- _What you have to do_: Repeat the stretch of entries below from the line with "Lemma slash_miner_stable id" through the line with "<| locked := locked". Include both ends and add nothing.

- _Records for this exercise_:
*-*-*

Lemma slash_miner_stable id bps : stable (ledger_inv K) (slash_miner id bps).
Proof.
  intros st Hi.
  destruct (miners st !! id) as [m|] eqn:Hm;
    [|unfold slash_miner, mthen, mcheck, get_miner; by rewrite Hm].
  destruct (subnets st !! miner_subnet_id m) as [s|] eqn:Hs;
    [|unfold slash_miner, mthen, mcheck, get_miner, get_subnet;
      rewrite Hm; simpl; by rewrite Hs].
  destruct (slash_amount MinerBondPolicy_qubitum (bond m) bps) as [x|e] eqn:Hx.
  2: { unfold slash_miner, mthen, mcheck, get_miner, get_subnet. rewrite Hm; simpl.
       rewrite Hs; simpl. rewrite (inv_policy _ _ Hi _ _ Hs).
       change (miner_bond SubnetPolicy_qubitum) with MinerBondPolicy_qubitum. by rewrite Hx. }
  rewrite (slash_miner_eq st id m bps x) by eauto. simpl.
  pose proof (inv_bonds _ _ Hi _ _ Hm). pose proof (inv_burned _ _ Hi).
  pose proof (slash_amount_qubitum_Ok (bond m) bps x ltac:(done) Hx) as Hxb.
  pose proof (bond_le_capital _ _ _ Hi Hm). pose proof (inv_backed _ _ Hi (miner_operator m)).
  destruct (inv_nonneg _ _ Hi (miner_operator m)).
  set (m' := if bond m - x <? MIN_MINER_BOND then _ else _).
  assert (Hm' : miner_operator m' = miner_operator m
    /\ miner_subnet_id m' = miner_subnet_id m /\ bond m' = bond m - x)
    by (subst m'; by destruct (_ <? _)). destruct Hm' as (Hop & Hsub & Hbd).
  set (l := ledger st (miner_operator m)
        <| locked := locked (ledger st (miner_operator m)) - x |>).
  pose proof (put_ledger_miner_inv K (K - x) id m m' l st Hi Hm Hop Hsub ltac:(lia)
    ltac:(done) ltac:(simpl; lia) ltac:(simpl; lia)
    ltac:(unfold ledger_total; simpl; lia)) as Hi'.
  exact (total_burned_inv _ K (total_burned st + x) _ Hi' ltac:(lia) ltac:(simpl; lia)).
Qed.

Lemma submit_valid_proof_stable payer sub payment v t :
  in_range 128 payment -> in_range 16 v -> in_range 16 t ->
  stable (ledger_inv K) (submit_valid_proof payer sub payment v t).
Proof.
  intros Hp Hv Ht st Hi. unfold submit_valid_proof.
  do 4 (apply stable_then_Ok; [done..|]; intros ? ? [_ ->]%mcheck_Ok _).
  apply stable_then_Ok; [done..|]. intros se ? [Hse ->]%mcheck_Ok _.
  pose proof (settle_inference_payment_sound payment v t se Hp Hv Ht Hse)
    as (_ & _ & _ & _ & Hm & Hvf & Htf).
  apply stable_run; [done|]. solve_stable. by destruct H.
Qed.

*-*-*

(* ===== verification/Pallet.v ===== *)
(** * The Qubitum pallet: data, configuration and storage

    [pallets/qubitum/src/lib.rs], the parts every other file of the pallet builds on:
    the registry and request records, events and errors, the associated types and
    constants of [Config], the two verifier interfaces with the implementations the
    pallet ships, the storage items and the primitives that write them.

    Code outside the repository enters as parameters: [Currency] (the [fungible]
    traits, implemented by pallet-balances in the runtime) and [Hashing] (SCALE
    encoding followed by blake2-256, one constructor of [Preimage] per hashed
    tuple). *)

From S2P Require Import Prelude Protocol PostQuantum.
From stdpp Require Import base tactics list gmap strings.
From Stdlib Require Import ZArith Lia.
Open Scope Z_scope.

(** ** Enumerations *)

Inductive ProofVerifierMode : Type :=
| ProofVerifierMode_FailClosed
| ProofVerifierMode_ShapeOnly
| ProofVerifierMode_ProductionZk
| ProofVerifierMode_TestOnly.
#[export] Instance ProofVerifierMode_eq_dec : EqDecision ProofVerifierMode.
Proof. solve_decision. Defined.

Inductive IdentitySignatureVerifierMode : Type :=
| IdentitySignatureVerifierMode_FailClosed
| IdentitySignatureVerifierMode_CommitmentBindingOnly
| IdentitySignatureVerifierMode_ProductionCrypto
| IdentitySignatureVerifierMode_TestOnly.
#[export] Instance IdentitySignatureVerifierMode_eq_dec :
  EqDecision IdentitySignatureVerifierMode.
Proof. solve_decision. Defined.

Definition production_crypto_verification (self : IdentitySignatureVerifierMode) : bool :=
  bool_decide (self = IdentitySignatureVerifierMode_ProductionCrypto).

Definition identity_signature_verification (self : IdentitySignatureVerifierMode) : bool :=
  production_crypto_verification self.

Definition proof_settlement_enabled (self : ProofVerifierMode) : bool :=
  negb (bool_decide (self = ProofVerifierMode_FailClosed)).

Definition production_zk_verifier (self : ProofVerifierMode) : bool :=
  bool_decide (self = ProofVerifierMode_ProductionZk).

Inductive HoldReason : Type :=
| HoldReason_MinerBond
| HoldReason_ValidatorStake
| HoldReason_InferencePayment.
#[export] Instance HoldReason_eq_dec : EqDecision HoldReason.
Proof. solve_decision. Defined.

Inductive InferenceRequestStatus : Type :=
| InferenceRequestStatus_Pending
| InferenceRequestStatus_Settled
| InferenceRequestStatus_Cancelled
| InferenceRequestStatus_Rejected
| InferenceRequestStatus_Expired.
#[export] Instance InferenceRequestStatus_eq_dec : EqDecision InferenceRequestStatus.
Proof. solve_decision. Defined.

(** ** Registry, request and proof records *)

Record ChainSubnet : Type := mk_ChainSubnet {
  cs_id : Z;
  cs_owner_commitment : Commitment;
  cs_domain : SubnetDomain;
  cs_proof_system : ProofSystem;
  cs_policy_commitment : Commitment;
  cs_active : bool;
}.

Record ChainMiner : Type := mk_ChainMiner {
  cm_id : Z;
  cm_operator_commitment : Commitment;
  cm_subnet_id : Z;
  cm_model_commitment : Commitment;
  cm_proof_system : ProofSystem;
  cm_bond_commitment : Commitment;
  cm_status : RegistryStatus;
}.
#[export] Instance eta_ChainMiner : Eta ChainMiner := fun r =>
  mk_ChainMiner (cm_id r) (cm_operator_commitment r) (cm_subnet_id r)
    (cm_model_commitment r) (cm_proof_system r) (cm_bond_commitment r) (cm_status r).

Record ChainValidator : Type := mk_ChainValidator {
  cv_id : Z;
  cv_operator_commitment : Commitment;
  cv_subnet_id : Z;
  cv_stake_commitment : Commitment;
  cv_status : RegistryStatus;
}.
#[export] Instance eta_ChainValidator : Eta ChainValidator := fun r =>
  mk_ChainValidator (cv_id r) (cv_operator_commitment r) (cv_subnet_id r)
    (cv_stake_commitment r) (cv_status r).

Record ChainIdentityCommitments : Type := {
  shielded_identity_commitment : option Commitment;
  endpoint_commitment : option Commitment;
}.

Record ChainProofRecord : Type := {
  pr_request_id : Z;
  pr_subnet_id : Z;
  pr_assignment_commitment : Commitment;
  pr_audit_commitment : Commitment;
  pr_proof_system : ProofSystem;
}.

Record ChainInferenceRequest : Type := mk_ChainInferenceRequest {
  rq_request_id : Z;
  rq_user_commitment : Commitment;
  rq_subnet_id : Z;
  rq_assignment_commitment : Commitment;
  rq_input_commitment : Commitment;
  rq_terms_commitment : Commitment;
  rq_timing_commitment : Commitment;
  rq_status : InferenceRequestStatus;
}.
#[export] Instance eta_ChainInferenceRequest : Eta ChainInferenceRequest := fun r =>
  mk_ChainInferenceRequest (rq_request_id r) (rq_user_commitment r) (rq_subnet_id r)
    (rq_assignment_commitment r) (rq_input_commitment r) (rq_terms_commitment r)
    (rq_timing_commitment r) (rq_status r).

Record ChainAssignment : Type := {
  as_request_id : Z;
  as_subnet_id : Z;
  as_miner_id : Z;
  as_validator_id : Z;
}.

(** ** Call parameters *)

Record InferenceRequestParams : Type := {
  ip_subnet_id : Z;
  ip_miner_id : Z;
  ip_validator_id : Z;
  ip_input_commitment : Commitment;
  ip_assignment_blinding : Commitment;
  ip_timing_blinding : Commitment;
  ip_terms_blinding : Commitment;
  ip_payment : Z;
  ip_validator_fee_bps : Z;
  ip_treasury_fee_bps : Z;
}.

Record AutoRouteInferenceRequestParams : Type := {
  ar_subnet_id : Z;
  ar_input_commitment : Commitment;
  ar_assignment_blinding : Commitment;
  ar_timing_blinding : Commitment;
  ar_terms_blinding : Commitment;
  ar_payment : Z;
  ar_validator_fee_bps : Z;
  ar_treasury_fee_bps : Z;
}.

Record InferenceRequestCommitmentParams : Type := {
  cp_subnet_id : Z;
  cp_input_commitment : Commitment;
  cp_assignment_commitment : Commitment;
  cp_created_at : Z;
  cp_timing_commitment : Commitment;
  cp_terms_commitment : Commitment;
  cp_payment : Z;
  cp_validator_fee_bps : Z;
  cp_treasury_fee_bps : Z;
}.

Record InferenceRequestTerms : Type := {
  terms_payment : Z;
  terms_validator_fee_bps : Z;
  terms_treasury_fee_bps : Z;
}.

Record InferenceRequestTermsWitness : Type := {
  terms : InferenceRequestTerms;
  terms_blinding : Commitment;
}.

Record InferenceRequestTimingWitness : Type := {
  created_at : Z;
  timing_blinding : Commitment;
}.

*-*-*

- _Solution to the exercise_:
Lemma slash_miner_stable id bps : stable (ledger_inv K) (slash_miner id bps).
Proof.
  intros st Hi.
  destruct (miners st !! id) as [m|] eqn:Hm;
    [|unfold slash_miner, mthen, mcheck, get_miner; by rewrite Hm].
  destruct (subnets st !! miner_subnet_id m) as [s|] eqn:Hs;
    [|unfold slash_miner, mthen, mcheck, get_miner, get_subnet;
      rewrite Hm; simpl; by rewrite Hs].
  destruct (slash_amount MinerBondPolicy_qubitum (bond m) bps) as [x|e] eqn:Hx.
  2: { unfold slash_miner, mthen, mcheck, get_miner, get_subnet. rewrite Hm; simpl.
       rewrite Hs; simpl. rewrite (inv_policy _ _ Hi _ _ Hs).
       change (miner_bond SubnetPolicy_qubitum) with MinerBondPolicy_qubitum. by rewrite Hx. }
  rewrite (slash_miner_eq st id m bps x) by eauto. simpl.
  pose proof (inv_bonds _ _ Hi _ _ Hm). pose proof (inv_burned _ _ Hi).
  pose proof (slash_amount_qubitum_Ok (bond m) bps x ltac:(done) Hx) as Hxb.
  pose proof (bond_le_capital _ _ _ Hi Hm). pose proof (inv_backed _ _ Hi (miner_operator m)).
  destruct (inv_nonneg _ _ Hi (miner_operator m)).
  set (m' := if bond m - x <? MIN_MINER_BOND then _ else _).
  assert (Hm' : miner_operator m' = miner_operator m
    /\ miner_subnet_id m' = miner_subnet_id m /\ bond m' = bond m - x)
    by (subst m'; by destruct (_ <? _)). destruct Hm' as (Hop & Hsub & Hbd).
  set (l := ledger st (miner_operator m)
        <| locked := locked (ledger st (miner_operator m)) - x |>).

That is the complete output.